● **ABOUT THIS EXERCISE**:
Return the lines below that contain "AdoptChainMsg".

╭─ SUPPLIED MATERIAL

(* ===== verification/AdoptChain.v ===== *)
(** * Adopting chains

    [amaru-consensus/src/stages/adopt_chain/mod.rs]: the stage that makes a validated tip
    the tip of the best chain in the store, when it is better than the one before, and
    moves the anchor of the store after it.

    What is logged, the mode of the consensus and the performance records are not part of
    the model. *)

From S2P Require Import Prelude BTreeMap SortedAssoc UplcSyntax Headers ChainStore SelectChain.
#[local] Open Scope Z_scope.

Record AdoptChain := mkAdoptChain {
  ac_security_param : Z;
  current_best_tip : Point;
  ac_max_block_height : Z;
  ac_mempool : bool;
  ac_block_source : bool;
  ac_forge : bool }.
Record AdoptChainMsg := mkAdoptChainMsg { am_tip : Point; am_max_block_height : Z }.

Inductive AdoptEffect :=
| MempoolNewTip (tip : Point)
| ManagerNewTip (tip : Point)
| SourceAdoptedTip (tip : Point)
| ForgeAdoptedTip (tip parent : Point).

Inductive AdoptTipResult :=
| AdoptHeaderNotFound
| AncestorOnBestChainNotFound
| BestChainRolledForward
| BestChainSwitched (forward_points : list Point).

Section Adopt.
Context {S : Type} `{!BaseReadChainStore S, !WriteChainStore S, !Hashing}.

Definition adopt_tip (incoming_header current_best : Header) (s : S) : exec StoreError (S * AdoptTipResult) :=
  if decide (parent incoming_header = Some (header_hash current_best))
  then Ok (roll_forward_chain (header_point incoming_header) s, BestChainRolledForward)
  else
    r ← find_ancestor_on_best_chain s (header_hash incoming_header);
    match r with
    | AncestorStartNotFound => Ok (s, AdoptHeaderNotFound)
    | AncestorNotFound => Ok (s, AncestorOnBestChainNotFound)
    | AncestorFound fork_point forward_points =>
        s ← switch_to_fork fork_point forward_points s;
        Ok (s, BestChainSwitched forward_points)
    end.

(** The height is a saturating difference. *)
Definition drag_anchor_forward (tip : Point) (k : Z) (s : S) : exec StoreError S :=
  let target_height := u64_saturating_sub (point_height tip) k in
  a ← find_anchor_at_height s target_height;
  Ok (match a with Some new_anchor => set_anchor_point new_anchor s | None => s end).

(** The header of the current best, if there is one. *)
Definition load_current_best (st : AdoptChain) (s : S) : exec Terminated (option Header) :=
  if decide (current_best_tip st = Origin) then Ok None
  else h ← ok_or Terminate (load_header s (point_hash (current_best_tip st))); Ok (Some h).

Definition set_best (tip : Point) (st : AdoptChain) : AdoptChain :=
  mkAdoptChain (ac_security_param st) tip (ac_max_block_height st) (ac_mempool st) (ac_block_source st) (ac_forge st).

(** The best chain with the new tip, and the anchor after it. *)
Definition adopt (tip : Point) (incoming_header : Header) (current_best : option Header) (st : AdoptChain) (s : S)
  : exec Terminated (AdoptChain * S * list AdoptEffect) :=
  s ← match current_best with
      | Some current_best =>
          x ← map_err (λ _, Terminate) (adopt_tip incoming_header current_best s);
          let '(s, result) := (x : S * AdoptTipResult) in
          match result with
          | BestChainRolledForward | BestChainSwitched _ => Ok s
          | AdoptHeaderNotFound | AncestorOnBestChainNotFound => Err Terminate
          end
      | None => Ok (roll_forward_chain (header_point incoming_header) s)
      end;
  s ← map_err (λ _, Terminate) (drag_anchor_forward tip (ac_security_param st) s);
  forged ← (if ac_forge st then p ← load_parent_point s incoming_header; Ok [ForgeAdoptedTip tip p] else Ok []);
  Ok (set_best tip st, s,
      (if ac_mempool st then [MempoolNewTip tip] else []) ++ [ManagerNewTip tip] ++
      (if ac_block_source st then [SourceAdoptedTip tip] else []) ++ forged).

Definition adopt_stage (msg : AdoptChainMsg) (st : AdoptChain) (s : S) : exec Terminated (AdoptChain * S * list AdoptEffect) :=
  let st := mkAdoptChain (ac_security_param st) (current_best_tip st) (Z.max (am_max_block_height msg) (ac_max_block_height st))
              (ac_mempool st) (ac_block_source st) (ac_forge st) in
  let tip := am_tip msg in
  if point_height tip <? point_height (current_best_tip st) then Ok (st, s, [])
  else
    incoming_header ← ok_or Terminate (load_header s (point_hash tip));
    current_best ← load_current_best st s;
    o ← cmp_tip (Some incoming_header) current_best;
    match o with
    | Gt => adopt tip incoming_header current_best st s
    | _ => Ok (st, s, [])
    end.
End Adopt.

╰─

● **SOLUTION FOR THIS EXERCISE**:
Record AdoptChainMsg := mkAdoptChainMsg { am_tip : Point; am_max_block_height : Z }.
Definition adopt_stage (msg : AdoptChainMsg) (st : AdoptChain) (s : S) : exec Terminated (AdoptChain * S * list AdoptEffect) :=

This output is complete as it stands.